Exercise requirements: Reproduce exactly, from the data that follows, the line with "Definition all_physical_blocks (extents", the line with "Definition sort_by_start (l", and every line that lies between them.

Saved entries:

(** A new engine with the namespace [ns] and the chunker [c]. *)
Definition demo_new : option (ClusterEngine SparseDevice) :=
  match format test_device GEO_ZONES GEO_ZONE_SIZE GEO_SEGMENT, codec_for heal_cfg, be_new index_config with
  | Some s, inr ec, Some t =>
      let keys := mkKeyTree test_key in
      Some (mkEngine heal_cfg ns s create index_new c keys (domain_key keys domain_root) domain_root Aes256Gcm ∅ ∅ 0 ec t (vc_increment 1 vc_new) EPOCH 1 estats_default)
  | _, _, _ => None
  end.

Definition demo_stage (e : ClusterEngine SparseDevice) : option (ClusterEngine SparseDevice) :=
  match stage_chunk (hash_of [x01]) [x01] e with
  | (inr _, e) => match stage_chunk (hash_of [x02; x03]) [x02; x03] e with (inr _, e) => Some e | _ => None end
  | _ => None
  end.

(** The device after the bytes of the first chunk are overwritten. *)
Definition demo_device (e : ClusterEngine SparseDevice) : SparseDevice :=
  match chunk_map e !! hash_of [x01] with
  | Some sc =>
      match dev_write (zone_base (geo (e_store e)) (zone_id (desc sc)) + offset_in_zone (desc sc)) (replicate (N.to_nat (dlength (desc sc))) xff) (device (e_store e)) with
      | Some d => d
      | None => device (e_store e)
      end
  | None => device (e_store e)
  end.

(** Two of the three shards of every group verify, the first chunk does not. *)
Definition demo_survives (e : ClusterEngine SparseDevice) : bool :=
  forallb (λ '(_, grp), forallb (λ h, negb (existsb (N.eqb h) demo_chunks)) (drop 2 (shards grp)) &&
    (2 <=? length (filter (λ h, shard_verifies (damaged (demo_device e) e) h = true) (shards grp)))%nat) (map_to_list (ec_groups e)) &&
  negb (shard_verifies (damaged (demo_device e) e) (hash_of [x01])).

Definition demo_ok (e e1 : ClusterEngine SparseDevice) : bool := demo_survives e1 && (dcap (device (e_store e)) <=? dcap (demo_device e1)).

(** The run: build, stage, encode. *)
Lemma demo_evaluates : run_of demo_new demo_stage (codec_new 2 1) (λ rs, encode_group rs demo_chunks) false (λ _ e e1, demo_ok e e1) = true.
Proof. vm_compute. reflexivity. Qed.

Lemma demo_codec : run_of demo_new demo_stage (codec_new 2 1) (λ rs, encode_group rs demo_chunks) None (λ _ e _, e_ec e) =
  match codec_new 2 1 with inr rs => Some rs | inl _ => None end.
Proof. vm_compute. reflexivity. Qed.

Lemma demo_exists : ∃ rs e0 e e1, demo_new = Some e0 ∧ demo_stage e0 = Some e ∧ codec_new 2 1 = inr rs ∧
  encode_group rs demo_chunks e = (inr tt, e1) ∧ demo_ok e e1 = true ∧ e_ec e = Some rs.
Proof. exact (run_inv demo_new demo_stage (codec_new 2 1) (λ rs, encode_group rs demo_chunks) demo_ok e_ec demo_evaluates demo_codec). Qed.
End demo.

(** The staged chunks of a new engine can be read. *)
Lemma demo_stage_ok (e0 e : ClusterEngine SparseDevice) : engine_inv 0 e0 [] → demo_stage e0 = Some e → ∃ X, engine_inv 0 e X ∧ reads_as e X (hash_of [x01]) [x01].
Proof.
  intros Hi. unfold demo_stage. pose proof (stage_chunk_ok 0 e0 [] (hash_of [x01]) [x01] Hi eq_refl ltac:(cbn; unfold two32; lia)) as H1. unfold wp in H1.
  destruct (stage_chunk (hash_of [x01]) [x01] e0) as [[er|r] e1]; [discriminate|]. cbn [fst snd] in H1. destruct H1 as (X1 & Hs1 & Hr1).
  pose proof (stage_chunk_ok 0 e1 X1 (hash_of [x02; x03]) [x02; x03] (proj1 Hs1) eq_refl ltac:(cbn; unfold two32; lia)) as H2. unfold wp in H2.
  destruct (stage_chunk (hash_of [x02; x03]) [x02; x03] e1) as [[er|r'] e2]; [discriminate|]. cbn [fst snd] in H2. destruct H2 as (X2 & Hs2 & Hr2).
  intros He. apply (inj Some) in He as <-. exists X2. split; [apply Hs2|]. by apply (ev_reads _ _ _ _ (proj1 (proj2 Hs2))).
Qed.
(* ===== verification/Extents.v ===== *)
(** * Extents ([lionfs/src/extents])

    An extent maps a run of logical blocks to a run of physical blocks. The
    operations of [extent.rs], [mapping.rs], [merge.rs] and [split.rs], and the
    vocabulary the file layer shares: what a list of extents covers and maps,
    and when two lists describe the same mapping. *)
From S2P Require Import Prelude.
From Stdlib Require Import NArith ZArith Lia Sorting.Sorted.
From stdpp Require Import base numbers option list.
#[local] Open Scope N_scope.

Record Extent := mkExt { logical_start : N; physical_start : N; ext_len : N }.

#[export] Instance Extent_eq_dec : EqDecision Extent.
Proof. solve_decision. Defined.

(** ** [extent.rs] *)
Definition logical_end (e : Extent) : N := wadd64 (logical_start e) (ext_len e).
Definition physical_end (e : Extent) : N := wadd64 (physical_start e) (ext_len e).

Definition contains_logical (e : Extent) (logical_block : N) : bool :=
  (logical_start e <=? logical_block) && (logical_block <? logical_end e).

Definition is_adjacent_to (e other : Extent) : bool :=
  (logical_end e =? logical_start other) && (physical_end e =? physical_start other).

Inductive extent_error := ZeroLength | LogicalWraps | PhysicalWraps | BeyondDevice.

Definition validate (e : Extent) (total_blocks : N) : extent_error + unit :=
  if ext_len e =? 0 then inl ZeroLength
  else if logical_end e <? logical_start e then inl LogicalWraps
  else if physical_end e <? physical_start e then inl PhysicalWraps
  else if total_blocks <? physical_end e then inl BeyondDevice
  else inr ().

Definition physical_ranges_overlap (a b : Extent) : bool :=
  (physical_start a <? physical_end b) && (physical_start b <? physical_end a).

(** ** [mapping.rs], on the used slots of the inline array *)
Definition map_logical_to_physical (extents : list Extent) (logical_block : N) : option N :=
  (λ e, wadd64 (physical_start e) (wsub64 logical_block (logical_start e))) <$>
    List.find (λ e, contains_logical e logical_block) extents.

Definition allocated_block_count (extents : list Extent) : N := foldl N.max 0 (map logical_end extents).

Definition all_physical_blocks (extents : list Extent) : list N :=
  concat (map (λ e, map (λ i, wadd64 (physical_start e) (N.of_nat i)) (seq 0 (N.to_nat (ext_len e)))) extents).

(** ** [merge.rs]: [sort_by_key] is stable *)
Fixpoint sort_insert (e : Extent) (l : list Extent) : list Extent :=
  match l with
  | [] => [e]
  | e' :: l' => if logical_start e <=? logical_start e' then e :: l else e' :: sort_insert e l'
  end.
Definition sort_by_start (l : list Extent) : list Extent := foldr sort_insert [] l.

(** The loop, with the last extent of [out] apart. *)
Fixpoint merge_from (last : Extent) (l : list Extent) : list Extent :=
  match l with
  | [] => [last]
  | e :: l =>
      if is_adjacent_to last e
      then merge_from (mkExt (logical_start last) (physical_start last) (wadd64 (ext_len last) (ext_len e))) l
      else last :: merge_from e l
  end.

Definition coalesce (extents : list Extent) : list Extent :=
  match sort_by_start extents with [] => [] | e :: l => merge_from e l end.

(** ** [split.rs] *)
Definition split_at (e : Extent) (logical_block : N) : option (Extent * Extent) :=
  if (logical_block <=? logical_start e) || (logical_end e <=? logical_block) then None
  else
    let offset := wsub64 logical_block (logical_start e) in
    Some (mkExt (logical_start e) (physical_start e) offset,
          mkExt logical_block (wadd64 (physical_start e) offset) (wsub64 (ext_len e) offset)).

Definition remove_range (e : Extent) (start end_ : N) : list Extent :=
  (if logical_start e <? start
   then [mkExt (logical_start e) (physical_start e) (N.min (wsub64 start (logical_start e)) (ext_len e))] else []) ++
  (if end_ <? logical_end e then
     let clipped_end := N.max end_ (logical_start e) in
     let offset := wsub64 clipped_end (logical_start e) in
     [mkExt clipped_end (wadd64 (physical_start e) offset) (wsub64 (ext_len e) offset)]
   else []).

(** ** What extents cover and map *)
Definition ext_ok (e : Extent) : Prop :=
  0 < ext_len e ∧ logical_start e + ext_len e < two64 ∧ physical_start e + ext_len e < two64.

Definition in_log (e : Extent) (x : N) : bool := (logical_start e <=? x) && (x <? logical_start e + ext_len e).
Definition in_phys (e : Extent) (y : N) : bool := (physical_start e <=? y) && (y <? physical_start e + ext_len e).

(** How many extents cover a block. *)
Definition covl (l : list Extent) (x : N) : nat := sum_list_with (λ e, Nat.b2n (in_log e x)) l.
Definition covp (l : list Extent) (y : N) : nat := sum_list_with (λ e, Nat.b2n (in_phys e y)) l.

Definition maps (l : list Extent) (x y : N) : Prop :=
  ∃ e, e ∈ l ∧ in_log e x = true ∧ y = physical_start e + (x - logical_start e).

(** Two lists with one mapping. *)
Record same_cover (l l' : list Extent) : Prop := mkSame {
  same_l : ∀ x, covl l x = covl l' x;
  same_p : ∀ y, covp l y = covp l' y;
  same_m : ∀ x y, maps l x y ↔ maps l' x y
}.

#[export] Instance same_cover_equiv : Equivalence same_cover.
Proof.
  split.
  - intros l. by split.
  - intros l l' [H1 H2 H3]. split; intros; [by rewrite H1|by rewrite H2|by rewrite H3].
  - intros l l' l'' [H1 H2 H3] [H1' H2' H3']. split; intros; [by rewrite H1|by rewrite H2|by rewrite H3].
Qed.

Exercise response:
Definition all_physical_blocks (extents : list Extent) : list N :=
  concat (map (λ e, map (λ i, wadd64 (physical_start e) (N.of_nat i)) (seq 0 (N.to_nat (ext_len e)))) extents).

(** ** [merge.rs]: [sort_by_key] is stable *)
Fixpoint sort_insert (e : Extent) (l : list Extent) : list Extent :=
  match l with
  | [] => [e]
  | e' :: l' => if logical_start e <=? logical_start e' then e :: l else e' :: sort_insert e l'
  end.
Definition sort_by_start (l : list Extent) : list Extent := foldr sort_insert [] l.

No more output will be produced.